Task to carry out:
The line with "let next := if", the line with "Definition pauseBenchmarkSchedule (now", and all lines between them in the material below: return these exactly, and no others.

- - - - -

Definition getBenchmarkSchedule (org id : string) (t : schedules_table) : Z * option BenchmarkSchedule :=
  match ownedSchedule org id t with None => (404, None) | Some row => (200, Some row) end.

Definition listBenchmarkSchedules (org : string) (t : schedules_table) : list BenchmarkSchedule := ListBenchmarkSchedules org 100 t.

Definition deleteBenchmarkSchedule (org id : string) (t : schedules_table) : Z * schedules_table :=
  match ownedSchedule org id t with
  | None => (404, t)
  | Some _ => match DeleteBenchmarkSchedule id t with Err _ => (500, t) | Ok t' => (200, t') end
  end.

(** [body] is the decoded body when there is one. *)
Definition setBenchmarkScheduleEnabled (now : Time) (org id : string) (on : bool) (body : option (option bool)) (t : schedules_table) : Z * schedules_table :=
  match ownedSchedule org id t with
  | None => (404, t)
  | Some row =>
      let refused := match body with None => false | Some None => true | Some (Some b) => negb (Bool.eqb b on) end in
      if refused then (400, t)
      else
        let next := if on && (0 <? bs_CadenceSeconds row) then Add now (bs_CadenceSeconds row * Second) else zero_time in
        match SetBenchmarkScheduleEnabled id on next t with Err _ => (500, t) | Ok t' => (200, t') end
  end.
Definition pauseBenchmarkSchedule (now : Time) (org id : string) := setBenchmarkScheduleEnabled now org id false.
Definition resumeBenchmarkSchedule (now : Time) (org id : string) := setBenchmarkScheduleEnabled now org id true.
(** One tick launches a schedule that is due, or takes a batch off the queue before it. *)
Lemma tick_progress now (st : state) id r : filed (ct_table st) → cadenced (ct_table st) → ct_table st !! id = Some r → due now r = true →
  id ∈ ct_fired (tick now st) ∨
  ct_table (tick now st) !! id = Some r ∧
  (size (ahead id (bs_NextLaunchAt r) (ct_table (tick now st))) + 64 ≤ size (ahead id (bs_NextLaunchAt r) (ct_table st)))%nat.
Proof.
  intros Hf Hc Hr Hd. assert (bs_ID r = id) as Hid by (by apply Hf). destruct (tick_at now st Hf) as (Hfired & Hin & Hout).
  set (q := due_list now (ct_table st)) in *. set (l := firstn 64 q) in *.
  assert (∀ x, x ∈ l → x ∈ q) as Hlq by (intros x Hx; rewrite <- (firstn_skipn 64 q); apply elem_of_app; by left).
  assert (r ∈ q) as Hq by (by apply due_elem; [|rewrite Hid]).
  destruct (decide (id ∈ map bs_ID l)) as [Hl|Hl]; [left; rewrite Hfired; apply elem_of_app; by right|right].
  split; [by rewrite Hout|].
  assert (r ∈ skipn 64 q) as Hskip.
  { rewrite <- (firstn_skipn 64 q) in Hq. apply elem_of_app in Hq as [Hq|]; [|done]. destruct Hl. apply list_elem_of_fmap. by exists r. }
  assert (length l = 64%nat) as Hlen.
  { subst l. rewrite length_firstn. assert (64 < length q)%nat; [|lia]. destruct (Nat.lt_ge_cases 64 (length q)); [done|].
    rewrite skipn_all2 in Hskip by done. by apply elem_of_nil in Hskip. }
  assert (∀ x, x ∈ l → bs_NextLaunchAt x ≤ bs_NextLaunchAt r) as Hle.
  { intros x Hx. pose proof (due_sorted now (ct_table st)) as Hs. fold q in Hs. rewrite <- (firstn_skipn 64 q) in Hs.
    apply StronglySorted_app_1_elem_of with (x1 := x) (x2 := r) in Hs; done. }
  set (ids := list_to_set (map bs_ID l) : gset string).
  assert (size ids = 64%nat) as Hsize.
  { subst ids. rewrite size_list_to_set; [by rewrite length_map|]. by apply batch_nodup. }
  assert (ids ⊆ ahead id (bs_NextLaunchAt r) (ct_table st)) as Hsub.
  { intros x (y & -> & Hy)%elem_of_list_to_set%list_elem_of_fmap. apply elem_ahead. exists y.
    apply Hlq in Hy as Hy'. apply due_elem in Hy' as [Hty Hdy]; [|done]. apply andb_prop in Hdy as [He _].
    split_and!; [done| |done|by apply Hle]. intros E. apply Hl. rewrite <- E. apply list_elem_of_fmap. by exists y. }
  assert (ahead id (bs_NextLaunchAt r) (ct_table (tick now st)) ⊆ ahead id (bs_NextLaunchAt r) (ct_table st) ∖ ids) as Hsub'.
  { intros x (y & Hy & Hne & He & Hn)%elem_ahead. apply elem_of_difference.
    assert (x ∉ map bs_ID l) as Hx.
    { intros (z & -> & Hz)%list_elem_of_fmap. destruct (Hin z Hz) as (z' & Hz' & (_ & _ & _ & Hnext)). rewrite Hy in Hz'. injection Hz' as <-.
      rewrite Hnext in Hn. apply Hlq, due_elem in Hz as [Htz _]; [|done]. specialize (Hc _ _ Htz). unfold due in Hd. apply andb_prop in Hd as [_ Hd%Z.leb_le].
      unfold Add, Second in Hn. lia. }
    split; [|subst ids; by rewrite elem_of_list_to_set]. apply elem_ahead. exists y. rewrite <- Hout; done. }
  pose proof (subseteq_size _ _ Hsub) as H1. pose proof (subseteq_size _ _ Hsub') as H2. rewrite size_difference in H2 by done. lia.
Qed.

- - - - -

Result for this task:
        let next := if on && (0 <? bs_CadenceSeconds row) then Add now (bs_CadenceSeconds row * Second) else zero_time in
        match SetBenchmarkScheduleEnabled id on next t with Err _ => (500, t) | Ok t' => (200, t') end
  end.
Definition pauseBenchmarkSchedule (now : Time) (org id : string) := setBenchmarkScheduleEnabled now org id false.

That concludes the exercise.